Four studies reported that educational programs improved patient knowledge. Caregiver knowledge improved as well, although this finding comes from just one trial conducted in 20 families. The effect on patient knowledge was sustained at longer follow-up periods, but the effect on caregiver knowledge was not sustained. Although depression showed a statistically significant decline in intervention groups, we did not see any effects on coping, family relationships or health-related quality of life of patients. No comparative data were reported to assess whether the recognition of signs and symptoms by patients or caregivers led to better self-management or adherence to treatment.

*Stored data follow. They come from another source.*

(** * Reminder scheduling engine: shallow embedding and verification

    The development follows [scheduler_service.py], [database.py] and the
    toggle handler of [handlers.py].  Python values are modelled as the code
    has them: [int] as [Z], [str] as [string] (ASCII range), the [reminders]
    table as a list of rows in table order, the [settings] table as a finite
    map, and the scheduler's job store as a list of jobs looked up by their
    textual identifier. *)

From Stdlib Require Import ZArith Lia Ascii String.
From stdpp Require Import base option list strings pretty gmap sorting.

Local Open Scope string_scope.
Local Open Scope Z_scope.

(** ** Exceptions and fallible results *)

(** The exceptions of class [Exception] that the code meets, which are
    the ones its [except Exception] clauses catch.  What lies outside
    that class, such as the cancellation of a task, is not part of the
    model. *)
Inductive exn : Type :=
  | ValueError
  | OverflowError
  | ConflictingIdError
  | JobLookupError
  | TelegramForbiddenError
  | TelegramBadRequest (msg : string)
  | OtherError.

Inductive result (A : Type) : Type :=
  | Ok (a : A)
  | Raise (e : exn).
Arguments Ok {A} a.
Arguments Raise {A} e.

Definition rbind {A B} (r : result A) (k : A -> result B) : result B :=
  match r with
  | Ok a => k a
  | Raise e => Raise e
  end.

Notation "'let?' x ':=' r 'in' k" := (rbind r (fun x => k))
  (at level 10, x pattern, r at level 100, k at level 200).

(** ** Python string built-ins used by the scheduler *)

Module Py.

Definition code (c : ascii) : Z := Z.of_N (Ascii.N_of_ascii c).

(** [str.isspace] on the ASCII range: TAB..CR, FS..US and the blank. *)
Definition is_space (c : ascii) : bool :=
  let n := code c in
  (n =? 32) || ((9 <=? n) && (n <=? 13)) || ((28 <=? n) && (n <=? 31)).

Fixpoint lstrip (s : string) : string :=
  match s with
  | String c s' => if is_space c then lstrip s' else s
  | EmptyString => EmptyString
  end.

Definition rstrip (s : string) : string := String.rev (lstrip (String.rev s)).

(** [s.strip()] *)
Definition strip (s : string) : string := rstrip (lstrip s).

(** [s.split(sep)] for a one-character separator: every occurrence of
    [sep] cuts, empty pieces are kept. *)
Fixpoint split (sep : ascii) (s : string) : list string :=
  match s with
  | EmptyString => [EmptyString]
  | String c s' =>
      if Ascii.eqb c sep then EmptyString :: split sep s'
      else match split sep s' with
           | h :: t => String c h :: t
           | [] => [String c EmptyString]
           end
  end.

(** [sep.join(l)] *)
Fixpoint join (sep : string) (l : list string) : string :=
  match l with
  | [] => ""
  | [x] => x
  | x :: l' => x +:+ sep +:+ join sep l'
  end.

Definition digit_val (c : ascii) : option Z :=
  let n := code c in
  if (48 <=? n) && (n <=? 57) then Some (n - 48) else None.

(** Decimal digits, a single underscore being allowed between two digits. *)
Fixpoint int_digits (acc : Z) (after_digit : bool) (s : string) : option Z :=
  match s with
  | EmptyString => if after_digit then Some acc else None
  | String c s' =>
      match digit_val c with
      | Some d => int_digits (10 * acc + d) true s'
      | None =>
          if Ascii.eqb c "_" && after_digit then int_digits acc false s'
          else None
      end
  end.

(** The blanks [int] drops around a number: TAB..CR and the blank.  FS..US,
    which [str.strip] drops, make [int] raise. *)
Definition is_int_space (c : ascii) : bool :=
  let n := code c in
  (n =? 32) || ((9 <=? n) && (n <=? 13)).

Fixpoint int_lstrip (s : string) : string :=
  match s with
  | String c s' => if is_int_space c then int_lstrip s' else s
  | EmptyString => EmptyString
  end.

Definition int_strip (s : string) : string :=
  String.rev (int_lstrip (String.rev (int_lstrip s))).

(** [int(s)] in base ten on a text of the ASCII range: surrounding blanks
    are dropped, one sign is accepted; [None] stands for [ValueError].
    Digits and blanks outside the ASCII range and the interpreter's limit on
    the number of digits are not modelled. *)
Definition int (s : string) : option Z :=
  match int_strip s with
  | String "+" r => int_digits 0 false r
  | String "-" r => Z.opp <$> int_digits 0 false r
  | r => int_digits 0 false r
  end.

(** [str(n)] *)
Definition str (n : Z) : string := pretty n.

(** [s.lower()] on the ASCII range. *)
Definition lower_char (c : ascii) : ascii :=
  let n := code c in
  if (65 <=? n) && (n <=? 90) then Ascii.ascii_of_N (Z.to_N (n + 32)) else c.

Fixpoint lower (s : string) : string :=
  match s with
  | EmptyString => EmptyString
  | String c s' => String (lower_char c) (lower s')
  end.

(** [needle in hay] *)
Fixpoint contains (needle hay : string) : bool :=
  String.prefix needle hay ||
  match hay with
  | EmptyString => false
  | String _ hay' => contains needle hay'
  end.

(** Truthiness of a string: [bool(s)] *)
Definition truthy (s : string) : bool := negb (String.eqb s "").

End Py.

(** ** Naive date-times

    A naive [datetime] of minute resolution is the number of minutes since
    0001-01-01 00:00, the first instant Python represents; the last day is
    9999-12-31, whose ordinal is 3652059. *)

Module Datetime.

Definition minutes_per_day : Z := 1440.
Definition max_ordinal : Z := 3652059.

Definition in_range (t : Z) : bool :=
  (0 <=? t) && (t <? max_ordinal * minutes_per_day).

(** Ordinal of 2000-01-03, a Monday: the reference date of the weekly
    conversion. *)
Definition ordinal_2000_01_03 : Z := 730122.

(** The constructor takes its fields as C integers. *)
Definition fits_c_int (n : Z) : bool := (- 2 ^ 31 <=? n) && (n <? 2 ^ 31).

(** [datetime(2000, 1, 3, hour, minute)] *)
Definition reference (hour minute : Z) : result Z :=
  if negb (fits_c_int hour && fits_c_int minute) then Raise OverflowError
  else if (0 <=? hour) && (hour <=? 23) && (0 <=? minute) && (minute <=? 59)
  then Ok ((ordinal_2000_01_03 - 1) * minutes_per_day + hour * 60 + minute)
  else Raise ValueError.

(** [timedelta(minutes=m)]: the day count is limited to nine digits. *)
Definition timedelta (m : Z) : result Z :=
  if Z.abs (m / minutes_per_day) <=? 999999999 then Ok m
  else Raise OverflowError.

(** [dt - td] *)
Definition sub (dt td : Z) : result Z :=
  if in_range (dt - td) then Ok (dt - td) else Raise OverflowError.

In summary, our review identifies important positive effects of educational interventions on improving patient knowledge of sickle cell disease and reducing depression. Effects on patients’ knowledge were maintained for longer than for caregivers; but the effect on knowledge was small and it’s not clear if it offers any clinical benefit. Significant factors limiting our ability to investigate these effects are the low number of participants in the trials and high attrition rates. The shortage of trials, and of recruited patients and caregivers, also made it difficult to assess secondary outcomes; as did the moderate to high heterogeneity across the studies. We should like to see further controlled trials, with rigorous attention given to improving recruitment and retention and to decreasing bias, to better study the effects of these interventions. This would also be helped by the use of predetermined protocols, with similar measurements across multiple sites.
John: Information on all of the studies in Monika’s review and its overall findings are available in full online, at Cochrane Library dot com. You can find the current review with a simple search for ‘sickle cell and knowledge‘, and watch for updates should the extra trials be done.